An early phase in the process of developing Alzheimer’s disease is a metabolic increase in a part of the brain called the hippocampus, new research has revealed.
The findings open up new potential methods of early intervention.
The new research has shown a metabolic increase in the mitochondria, the cellular power plants, is an early indicator of the disease.
The researchers used mice that developed Alzheimer’s disease pathology in a similar way to humans.
The increase in metabolism in young mice was followed by synaptic changes caused by disruption to the cellular recycling system in a process known as autophagy.
This finding was awarded the Nobel Prize in Physiology or Medicine in 2016.

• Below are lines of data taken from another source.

Lemma referential_integrity_invariant_witness :
  referential_integrity three_edges.
Proof.
  refine (proj1 (referential_integrity_invariant Empty_set _ three_edges _)).
  change three_edges
    with (run_operations
            [Add_node (HyperNode.make "node1" "First Node");
             Add_node (HyperNode.make "node2" "Second Node");
             Add_node (HyperNode.make "node3" "Third Node");
             Add_edge (HyperEdge.make "edge1" {["node1"; "node2"]});
             Add_edge (HyperEdge.make "edge2" {["node1"; "node3"]});
             Add_edge (HyperEdge.make "edge3" {["node2"; "node3"]})]
            fresh_substrate).
  apply reachable_state_run, reachable_new.
Defined.

(** C2.  On an unlocked substrate [remove_node id] returns [true] when
    [id] is a key of the node table: the edges left are exactly the stored
    edges that do not have [id] as a member, the node is gone, and the
    persistence strategy was told to remove each removed edge, once, and
    then the node; it returns [false] when [id] is no key.  With nodes 1,
    2, 3 and edges e1 = {1, 2}, e2 = {1, 3}, e3 = {2, 3}, removing node 1
    leaves edge e3 alone and two nodes. *)
Theorem remove_node_cascade
    (X : Type) (I : SubstratePersistence.Interface X)
    (s : @HypergraphSubstrate.t X) (id : NodeId) :
  unlocked s →
  (is_Some (HypergraphSubstrate.nodes_ s !! id) →
   ∃ s' removed,
     HypergraphSubstrate.remove_node id s = Returns true s' ∧
     unlocked s' ∧
     HypergraphSubstrate.nodes_ s' = delete id (HypergraphSubstrate.nodes_ s) ∧
     (∀ edge_id edge,
        HypergraphSubstrate.edges_ s' !! edge_id = Some edge ↔
        HypergraphSubstrate.edges_ s !! edge_id = Some edge ∧
        id ∉ HyperEdge.connected_nodes edge) ∧
     NoDup removed ∧
     (∀ edge_id,
        edge_id ∈ removed ↔
        ∃ edge, HypergraphSubstrate.edges_ s !! edge_id = Some edge ∧
                id ∈ HyperEdge.connected_nodes edge) ∧
     HypergraphSubstrate.persistence_ s' =
       (SubstratePersistence.remove_node id
          (foldl (λ p edge_id, (SubstratePersistence.remove_edge edge_id p).2)
                 (HypergraphSubstrate.persistence_ s) removed)).2) ∧
  (HypergraphSubstrate.nodes_ s !! id = None →
   ∃ s', HypergraphSubstrate.remove_node id s = Returns false s') ∧
  (∃ s', HypergraphSubstrate.remove_node "node1" three_edges = Returns true s' ∧
         dom (HypergraphSubstrate.edges_ s') = {["edge3"]} ∧
         size (HypergraphSubstrate.nodes_ s') = 2%nat).
Proof.
  intros Hs.
  destruct (remove_node_spec id s Hs) as (s' & Hrun & Hs' & Hn & He & Hp).
  split_and!.
  - intros Hnode. rewrite bool_decide_eq_true_2 in Hrun, Hp by done.
    exists s', (HypergraphSubstrate.edges_to_remove id s).
    split_and!; [done|done|done| |apply NoDup_edges_to_remove| |done].
    + intros edge_id edge. rewrite He. case_decide as Hrem.
      * apply elem_of_edges_to_remove in Hrem as (edge' & Hedge' & Hin).
        split; [done|]. intros [Hedge Hnin]. congruence.
      * split; [|by intros [? _]]. intros Hedge. split; [done|].
        intros Hin. apply Hrem, elem_of_edges_to_remove. eauto.
    + intros edge_id. apply elem_of_edges_to_remove.
  - intros Hnode. rewrite bool_decide_eq_false_2 in Hrun by (rewrite Hnode; by intros [? ?]).
    eauto.
  - eexists. split; [vm_compute; reflexivity|]. split; vm_compute; reflexivity.
Qed.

Metabolism in the Alzheimer brain usually declines over time, contributing to the degradation of synapses.
The researchers could also see this in the older mice, which had had the disease for longer time.

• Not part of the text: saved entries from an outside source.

(** * bag_metashape_export: pose interpolation and reference export

    A shallow embedding of [extract_georeferenced_images.py].

    Number model.  The script computes with IEEE doubles through numpy,
    scipy and pandas.  Channel values are modelled here as exact rationals
    ([Qc], canonical fractions, so that equality is Leibniz equality)
    extended with the IEEE special values that numpy produces on a division
    by zero: rounding and overflow are left out, the singular cases are
    kept.  The mission statistics need a cosine and live in a separate
    module over the real numbers. *)

From Equations Require Import Equations.
From Stdlib Require Import ZArith NArith QArith Qcanon List Bool Arith Lia Lra.
From Stdlib Require Import String Ascii.
From Stdlib Require Import Reals Qreals.
From Stdlib Require Import Permutation.
Import ListNotations.

Set Implicit Arguments.

(* ===================================================================== *)
(** ** Numbers *)
(* ===================================================================== *)

Module Float.

(** A double without rounding: a finite rational, an infinity with its
    sign, or NaN. *)
Inductive fnum : Type :=
| Fin (q : Qc)
| Inf (negative : bool)
| NaN.

Definition is_zero (q : Qc) : bool :=
  match (q ?= 0)%Qc with Eq => true | _ => false end.

Definition is_neg (q : Qc) : bool :=
  match (q ?= 0)%Qc with Lt => true | _ => false end.

Definition fneg (a : fnum) : fnum :=
  match a with
  | Fin q => Fin (- q)%Qc
  | Inf s => Inf (negb s)
  | NaN => NaN
  end.

Definition fadd (a b : fnum) : fnum :=
  match a, b with
  | NaN, _ | _, NaN => NaN
  | Fin p, Fin q => Fin (p + q)%Qc
  | Inf s, Fin _ => Inf s
  | Fin _, Inf s => Inf s
  | Inf s, Inf s' => if Bool.eqb s s' then Inf s else NaN
  end.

Per Nilsson, associate professor at the Department of Neurobiology, Care Sciences and Society, Karolinska Institutet, said:
“The disease starts to develop 20 years before the onset of symptoms, so it’s important to detect it early – especially given the retardant medicines that are starting to arrive..

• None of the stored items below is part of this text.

(** C3.  A frame of [updateLogic] in TRANSITION always yields a sketch.
    With [p] the sketch after the clocks and the engine have run: in
    harmonic mode the transition completes (the state is HOLD afterwards)
    exactly when current equals target on the three fields of [p] or the
    advanced timer is above 1800; in the other modes exactly when the
    advanced timer has reached [transitionDuration].  On completion
    current is the target, the velocity is zero in its three fields, the
    state is HOLD and the timer is 0; otherwise the frame leaves [p], still
    in TRANSITION. *)
Theorem transition_completion (s : LissajousSketch) :
  state s = TRANSITION ->
  let p := advancePhysics s in
  exists s', updateLogic s = Some s' /\
    (_mode s = harmonic ->
     (state s' = HOLD <-> settled p \/ 1800 < timer s + 1)) /\
    (_mode s <> harmonic ->
     (state s' = HOLD <-> transitionDuration s <= timer s + 1)) /\
    (state s' = HOLD ->
     currentParams s' = targetParams s' /\
     currentVelocity s' = mkParams 0 0 0 /\
     timer s' = 0 /\
     targetParams s' = targetParams s) /\
    (state s' <> HOLD -> s' = p /\ state s' = TRANSITION).
Proof.
  intros Hst p.
  destruct (advancePhysics_frame s) as (Htimer & _ & Hmode & Hstate & Htarget & _ & Hdur).
  fold p in Htimer, Hmode, Hstate, Htarget, Hdur.
  assert (Hfin : shouldFinish p = true <->
                 if Mode_eqb (_mode s) harmonic
                 then settled p \/ 1800 < timer s + 1
                 else transitionDuration s <= timer s + 1).
  { unfold shouldFinish, Rgtb, Rgeb. rewrite Hmode, Htimer, Hdur.
    destruct (_mode s); cbn [Mode_eqb];
      rewrite ?orb_true_iff, ?isSettled_true, ?Rltb_true, ?Rleb_true; tauto. }
  unfold updateLogic. fold p. rewrite Hstate, Hst.
  destruct (shouldFinish p) eqn:Hsf.
  - eexists; split; [reflexivity |]. cbn.
    assert (Hyes := proj1 Hfin eq_refl).
    repeat split; intros; try congruence.
    + destruct (_mode s); cbn in Hyes; try discriminate; assumption.
    + destruct (_mode s); cbn in Hyes; try congruence; assumption.
  - exists p; split; [reflexivity |].
    assert (Hno : ~ (if Mode_eqb (_mode s) harmonic
                     then settled p \/ 1800 < timer s + 1
                     else transitionDuration s <= timer s + 1)).
    { intros H. apply Hfin in H. discriminate. }
    rewrite Hstate, Hst.
    repeat split; intros; try congruence; try discriminate.
    + exfalso. apply Hno. destruct (_mode s); cbn; try discriminate; assumption.
    + exfalso. apply Hno. destruct (_mode s); cbn; try congruence; assumption.
Qed.

Lemma transition_completion_witness :
  exists s', updateLogic lastTransitionFrame = Some s' /\
    state s' = HOLD /\
    currentParams s' = mkParams 1 2 (PI / 2) /\
    currentVelocity s' = mkParams 0 0 0 /\
    timer s' = 0.
Proof.
  destruct (transition_completion lastTransitionFrame eq_refl)
    as (s' & Hup & _ & Hclassic & Hdone & _).
  assert (Hhold : state s' = HOLD).
  { apply Hclassic; [discriminate | cbn; lra]. }
  destruct (Hdone Hhold) as (Hc & Hv & Ht & Htg).
  exists s'. repeat split; try assumption.
  rewrite Hc, Htg. reflexivity.
Defined.

End MachineProps.

(** ** Drawing in harmonic mode *)

Module DrawProps.

Import Lissajous.

Local Open Scope R_scope.

Lemma polyline_length (samples : nat) (point : nat -> R * R) :
  length (polyline samples point) = S samples.
Proof. unfold polyline. now rewrite length_map, length_seq. Qed.

Lemma polyline_nth (samples : nat) (point : nat -> R * R) (i : nat) :
  (i <= samples)%nat ->
  nth_error (polyline samples point) i =
  Some (if Nat.eqb i 0 then moveTo (fst (point i)) (snd (point i))
        else lineTo (fst (point i)) (snd (point i))).
Proof.
  intros Hi. unfold polyline.
  rewrite nth_error_map, nth_error_seq.
  destruct (Nat.ltb_spec i (S samples)) as [_ | Hge]; [| lia].
  cbn. destruct (point i); reflexivity.
Qed.

Lemma nth_error_after {A : Type} (pre mid rest : list A) (n j : nat) :
  (length pre + length mid)%nat = n ->
  nth_error (pre ++ mid ++ rest) (n + j) = nth_error rest j.
Proof.
  intros <-.
  rewrite nth_error_app2 by lia.
  rewrite nth_error_app2 by lia.
  f_equal. lia.
Qed.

“Metabolic changes can be a diagnostic factor in this.”
Maria Ankarcrona, professor at the same department, added:
“Interestingly, changes in metabolism can be seen before any of the characteristic insoluble plaques have accumulated in the brain.
“The different energy balance tallies with what we’ve seen in images of the Alzheimer brain, but we’ve now detected these changes at an earlier stage.”
Researchers analysed the rodents’ hippocampus – an area that plays an important part in short-term memory and is affected early in the pathological process.
After applying RNA sequencing to see which genes are active in the cells of the hippocampus during different stages of the disease, the researchers discovered that one of the early stages of the disease is an increase in mitochondrial metabolism.
The scientists studied the changes that then appeared in the synapses between the brain’s neurons using electron microscopy and other techniques, and found that vesicles called autophagosomes, whereby spent proteins are broken down and their components metabolised, had accumulated in the synapses, disrupting access to functioning proteins.
The research team will now be studying the role of mitochondria and autophagy in the development of Alzheimer’s disease in more detail – for example, in mice whose disease provides an even better model of the Alzheimer’s brain.
Nilsson said:
“These findings highlight the importance of retaining functional mitochondria and normal protein metabolism.
“Going forward, we’ll be able to do tests on mice to see if new molecules that stabilise mitochondrial and autophagic function can retard the disease.”